▶ What you will do:
Could you set down exactly the lines in the records below between the line holding "if (length (cc_outbound" and the line holding "(<[requestID := MkPending", inclusive?

====== Material provided

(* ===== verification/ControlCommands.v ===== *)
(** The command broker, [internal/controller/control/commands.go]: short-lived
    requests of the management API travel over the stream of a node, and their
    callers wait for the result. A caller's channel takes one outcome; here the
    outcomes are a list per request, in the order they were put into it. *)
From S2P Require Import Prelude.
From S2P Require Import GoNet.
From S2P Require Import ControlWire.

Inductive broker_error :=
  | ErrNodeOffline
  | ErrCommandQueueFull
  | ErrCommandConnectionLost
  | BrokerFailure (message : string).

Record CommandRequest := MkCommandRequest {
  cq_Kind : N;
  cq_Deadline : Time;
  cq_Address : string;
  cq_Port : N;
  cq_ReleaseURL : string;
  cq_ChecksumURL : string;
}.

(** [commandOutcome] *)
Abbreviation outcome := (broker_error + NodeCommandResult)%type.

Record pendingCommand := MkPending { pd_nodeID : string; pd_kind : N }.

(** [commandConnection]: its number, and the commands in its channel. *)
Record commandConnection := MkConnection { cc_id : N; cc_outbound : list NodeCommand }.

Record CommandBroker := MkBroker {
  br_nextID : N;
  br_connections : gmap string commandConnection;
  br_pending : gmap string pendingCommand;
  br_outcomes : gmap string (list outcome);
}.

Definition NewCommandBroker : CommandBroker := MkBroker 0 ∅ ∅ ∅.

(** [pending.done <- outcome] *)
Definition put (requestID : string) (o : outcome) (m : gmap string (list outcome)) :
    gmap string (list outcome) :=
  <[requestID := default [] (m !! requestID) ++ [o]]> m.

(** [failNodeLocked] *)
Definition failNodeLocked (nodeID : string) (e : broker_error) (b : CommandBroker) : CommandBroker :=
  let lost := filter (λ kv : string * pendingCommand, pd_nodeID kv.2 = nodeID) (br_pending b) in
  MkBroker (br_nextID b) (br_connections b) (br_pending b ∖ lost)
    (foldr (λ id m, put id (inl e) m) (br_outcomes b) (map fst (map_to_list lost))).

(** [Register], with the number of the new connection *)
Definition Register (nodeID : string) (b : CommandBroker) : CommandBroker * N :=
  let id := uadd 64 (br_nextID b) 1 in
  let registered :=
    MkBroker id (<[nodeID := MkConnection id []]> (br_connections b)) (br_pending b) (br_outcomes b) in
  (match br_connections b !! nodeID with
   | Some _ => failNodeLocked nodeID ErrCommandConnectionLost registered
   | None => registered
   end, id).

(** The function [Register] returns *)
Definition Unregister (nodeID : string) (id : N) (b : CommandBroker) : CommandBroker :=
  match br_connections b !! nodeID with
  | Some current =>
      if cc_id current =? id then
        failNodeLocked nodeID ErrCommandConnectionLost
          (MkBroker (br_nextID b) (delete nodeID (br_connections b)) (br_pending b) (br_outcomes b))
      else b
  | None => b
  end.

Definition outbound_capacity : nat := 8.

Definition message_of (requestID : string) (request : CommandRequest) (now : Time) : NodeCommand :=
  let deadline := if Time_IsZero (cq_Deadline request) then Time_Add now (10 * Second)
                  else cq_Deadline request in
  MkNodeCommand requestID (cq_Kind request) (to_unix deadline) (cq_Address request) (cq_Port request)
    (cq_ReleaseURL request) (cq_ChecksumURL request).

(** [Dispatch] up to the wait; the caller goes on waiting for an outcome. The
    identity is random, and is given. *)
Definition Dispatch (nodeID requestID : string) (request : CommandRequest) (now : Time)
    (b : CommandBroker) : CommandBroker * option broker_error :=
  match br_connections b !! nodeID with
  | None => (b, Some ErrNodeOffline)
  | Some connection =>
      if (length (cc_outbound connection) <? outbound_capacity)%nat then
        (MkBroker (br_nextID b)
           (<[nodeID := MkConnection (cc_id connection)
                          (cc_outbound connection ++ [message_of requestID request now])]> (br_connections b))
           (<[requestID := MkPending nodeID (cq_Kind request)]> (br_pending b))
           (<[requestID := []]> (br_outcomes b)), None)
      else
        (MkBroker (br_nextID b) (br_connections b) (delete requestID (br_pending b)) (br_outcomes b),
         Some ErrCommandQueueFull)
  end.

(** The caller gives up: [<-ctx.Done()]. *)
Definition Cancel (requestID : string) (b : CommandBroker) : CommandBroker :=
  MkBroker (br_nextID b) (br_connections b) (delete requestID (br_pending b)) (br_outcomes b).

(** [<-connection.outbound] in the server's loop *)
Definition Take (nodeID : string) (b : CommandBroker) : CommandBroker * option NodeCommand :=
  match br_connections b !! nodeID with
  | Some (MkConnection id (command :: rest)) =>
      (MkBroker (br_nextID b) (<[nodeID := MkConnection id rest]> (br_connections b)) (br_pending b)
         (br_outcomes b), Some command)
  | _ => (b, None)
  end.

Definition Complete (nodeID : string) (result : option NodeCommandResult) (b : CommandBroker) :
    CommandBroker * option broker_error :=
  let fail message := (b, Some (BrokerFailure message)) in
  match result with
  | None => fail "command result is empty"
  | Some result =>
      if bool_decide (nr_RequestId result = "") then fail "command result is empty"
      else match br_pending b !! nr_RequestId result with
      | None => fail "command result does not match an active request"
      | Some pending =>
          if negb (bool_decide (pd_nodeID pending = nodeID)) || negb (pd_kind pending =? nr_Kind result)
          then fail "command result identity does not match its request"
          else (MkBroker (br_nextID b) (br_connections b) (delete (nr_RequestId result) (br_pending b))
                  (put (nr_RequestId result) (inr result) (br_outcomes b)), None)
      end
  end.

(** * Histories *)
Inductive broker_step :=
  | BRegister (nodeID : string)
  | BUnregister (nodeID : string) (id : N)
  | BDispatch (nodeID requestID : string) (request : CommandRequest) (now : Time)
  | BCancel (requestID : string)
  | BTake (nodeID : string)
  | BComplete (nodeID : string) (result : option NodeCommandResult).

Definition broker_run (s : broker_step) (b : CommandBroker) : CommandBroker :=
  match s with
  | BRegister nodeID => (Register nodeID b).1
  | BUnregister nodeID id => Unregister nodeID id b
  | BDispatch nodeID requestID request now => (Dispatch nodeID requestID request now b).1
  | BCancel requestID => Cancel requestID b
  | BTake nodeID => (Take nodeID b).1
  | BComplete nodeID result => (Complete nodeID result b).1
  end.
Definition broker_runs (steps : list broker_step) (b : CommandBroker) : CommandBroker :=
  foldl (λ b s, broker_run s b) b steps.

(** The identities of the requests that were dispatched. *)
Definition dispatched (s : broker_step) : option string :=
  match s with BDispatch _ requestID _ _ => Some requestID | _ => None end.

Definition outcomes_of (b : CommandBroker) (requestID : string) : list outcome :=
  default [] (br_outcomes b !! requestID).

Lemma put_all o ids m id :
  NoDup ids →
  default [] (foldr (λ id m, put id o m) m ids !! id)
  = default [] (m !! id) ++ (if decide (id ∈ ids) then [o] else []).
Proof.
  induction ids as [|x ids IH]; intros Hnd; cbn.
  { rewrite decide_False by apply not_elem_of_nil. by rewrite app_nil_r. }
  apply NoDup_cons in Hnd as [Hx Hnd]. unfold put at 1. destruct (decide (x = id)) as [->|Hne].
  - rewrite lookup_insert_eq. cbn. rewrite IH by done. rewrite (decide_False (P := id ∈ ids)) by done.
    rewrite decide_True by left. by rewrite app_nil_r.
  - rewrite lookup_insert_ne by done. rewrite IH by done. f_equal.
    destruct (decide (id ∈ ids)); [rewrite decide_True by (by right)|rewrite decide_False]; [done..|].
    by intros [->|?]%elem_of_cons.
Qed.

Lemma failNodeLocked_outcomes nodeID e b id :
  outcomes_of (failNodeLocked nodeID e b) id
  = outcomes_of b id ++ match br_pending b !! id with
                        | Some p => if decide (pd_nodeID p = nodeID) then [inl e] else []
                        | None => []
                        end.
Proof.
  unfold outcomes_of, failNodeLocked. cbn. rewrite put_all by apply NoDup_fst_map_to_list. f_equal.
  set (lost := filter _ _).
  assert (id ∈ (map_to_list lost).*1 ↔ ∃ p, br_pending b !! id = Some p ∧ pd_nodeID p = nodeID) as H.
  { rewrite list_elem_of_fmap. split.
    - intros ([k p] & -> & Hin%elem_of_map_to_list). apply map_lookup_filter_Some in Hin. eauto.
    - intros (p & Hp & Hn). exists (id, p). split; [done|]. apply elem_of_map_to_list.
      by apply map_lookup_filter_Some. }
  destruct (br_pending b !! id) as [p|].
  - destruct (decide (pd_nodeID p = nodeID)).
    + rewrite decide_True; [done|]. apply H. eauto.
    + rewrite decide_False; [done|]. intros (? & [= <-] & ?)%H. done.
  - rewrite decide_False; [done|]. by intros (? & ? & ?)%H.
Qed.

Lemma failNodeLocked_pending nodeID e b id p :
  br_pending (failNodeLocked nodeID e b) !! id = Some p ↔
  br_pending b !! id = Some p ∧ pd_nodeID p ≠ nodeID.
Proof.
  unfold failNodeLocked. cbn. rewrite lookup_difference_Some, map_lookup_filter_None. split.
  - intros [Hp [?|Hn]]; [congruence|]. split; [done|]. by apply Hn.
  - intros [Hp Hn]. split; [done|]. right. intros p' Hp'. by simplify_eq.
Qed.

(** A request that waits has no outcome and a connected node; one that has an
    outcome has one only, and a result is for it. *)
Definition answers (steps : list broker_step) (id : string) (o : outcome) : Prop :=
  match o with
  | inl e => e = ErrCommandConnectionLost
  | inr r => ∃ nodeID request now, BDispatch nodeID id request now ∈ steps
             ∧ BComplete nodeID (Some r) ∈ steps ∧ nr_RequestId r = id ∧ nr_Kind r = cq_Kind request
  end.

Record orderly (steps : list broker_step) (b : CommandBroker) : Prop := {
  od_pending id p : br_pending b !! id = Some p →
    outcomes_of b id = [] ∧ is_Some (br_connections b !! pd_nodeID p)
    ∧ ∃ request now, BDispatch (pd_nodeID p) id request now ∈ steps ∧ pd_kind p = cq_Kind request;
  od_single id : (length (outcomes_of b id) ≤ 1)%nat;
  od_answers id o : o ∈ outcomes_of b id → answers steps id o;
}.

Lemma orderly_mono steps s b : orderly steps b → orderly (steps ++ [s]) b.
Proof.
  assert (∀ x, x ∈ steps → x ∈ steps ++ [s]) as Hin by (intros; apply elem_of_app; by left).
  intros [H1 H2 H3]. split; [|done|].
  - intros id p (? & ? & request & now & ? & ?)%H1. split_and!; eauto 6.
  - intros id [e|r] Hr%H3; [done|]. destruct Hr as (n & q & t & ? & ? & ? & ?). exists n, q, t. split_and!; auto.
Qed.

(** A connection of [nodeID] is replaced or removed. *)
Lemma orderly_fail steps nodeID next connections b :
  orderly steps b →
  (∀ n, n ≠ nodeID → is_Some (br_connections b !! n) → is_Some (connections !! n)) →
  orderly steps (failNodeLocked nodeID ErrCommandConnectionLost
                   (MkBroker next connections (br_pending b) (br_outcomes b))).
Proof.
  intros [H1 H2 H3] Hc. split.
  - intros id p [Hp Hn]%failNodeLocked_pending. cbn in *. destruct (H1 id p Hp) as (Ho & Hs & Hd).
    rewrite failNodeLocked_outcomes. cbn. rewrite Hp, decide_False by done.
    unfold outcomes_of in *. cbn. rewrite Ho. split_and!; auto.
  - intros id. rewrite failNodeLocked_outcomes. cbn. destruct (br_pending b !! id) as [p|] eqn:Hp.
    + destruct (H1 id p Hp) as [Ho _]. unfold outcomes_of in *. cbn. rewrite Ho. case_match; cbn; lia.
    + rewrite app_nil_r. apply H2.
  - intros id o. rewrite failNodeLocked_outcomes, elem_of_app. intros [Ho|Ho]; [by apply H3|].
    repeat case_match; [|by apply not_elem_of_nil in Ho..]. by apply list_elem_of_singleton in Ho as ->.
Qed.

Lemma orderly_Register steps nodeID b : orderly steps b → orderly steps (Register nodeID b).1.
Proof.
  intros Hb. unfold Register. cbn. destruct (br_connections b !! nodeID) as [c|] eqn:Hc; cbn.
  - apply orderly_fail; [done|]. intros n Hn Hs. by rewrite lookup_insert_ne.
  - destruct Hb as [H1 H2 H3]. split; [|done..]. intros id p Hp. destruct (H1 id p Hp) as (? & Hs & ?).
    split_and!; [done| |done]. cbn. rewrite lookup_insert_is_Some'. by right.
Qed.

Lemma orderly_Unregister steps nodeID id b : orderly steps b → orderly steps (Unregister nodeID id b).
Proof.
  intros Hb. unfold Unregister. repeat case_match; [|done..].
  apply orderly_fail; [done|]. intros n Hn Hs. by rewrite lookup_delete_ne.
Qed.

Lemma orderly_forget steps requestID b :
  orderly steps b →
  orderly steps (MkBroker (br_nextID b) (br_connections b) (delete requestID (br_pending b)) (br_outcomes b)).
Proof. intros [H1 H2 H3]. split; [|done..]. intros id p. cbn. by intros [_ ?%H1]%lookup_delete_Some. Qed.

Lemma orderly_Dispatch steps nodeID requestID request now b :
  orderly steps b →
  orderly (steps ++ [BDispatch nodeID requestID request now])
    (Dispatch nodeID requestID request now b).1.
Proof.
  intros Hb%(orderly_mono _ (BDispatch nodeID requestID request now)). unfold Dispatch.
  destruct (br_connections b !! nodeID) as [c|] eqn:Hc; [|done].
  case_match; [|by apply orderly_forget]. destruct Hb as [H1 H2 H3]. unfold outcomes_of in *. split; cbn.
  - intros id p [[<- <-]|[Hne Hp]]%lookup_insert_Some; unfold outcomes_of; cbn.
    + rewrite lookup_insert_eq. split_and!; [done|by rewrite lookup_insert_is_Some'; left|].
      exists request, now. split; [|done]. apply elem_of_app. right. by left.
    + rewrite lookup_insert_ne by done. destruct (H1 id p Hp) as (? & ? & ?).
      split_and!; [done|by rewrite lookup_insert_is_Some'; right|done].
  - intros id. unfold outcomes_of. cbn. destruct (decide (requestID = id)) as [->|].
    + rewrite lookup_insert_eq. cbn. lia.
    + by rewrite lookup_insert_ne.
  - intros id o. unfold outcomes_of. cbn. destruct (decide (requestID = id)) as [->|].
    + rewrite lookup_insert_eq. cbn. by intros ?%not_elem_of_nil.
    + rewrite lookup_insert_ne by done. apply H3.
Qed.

============

▶ Your solution:
      if (length (cc_outbound connection) <? outbound_capacity)%nat then
        (MkBroker (br_nextID b)
           (<[nodeID := MkConnection (cc_id connection)
                          (cc_outbound connection ++ [message_of requestID request now])]> (br_connections b))
           (<[requestID := MkPending nodeID (cq_Kind request)]> (br_pending b))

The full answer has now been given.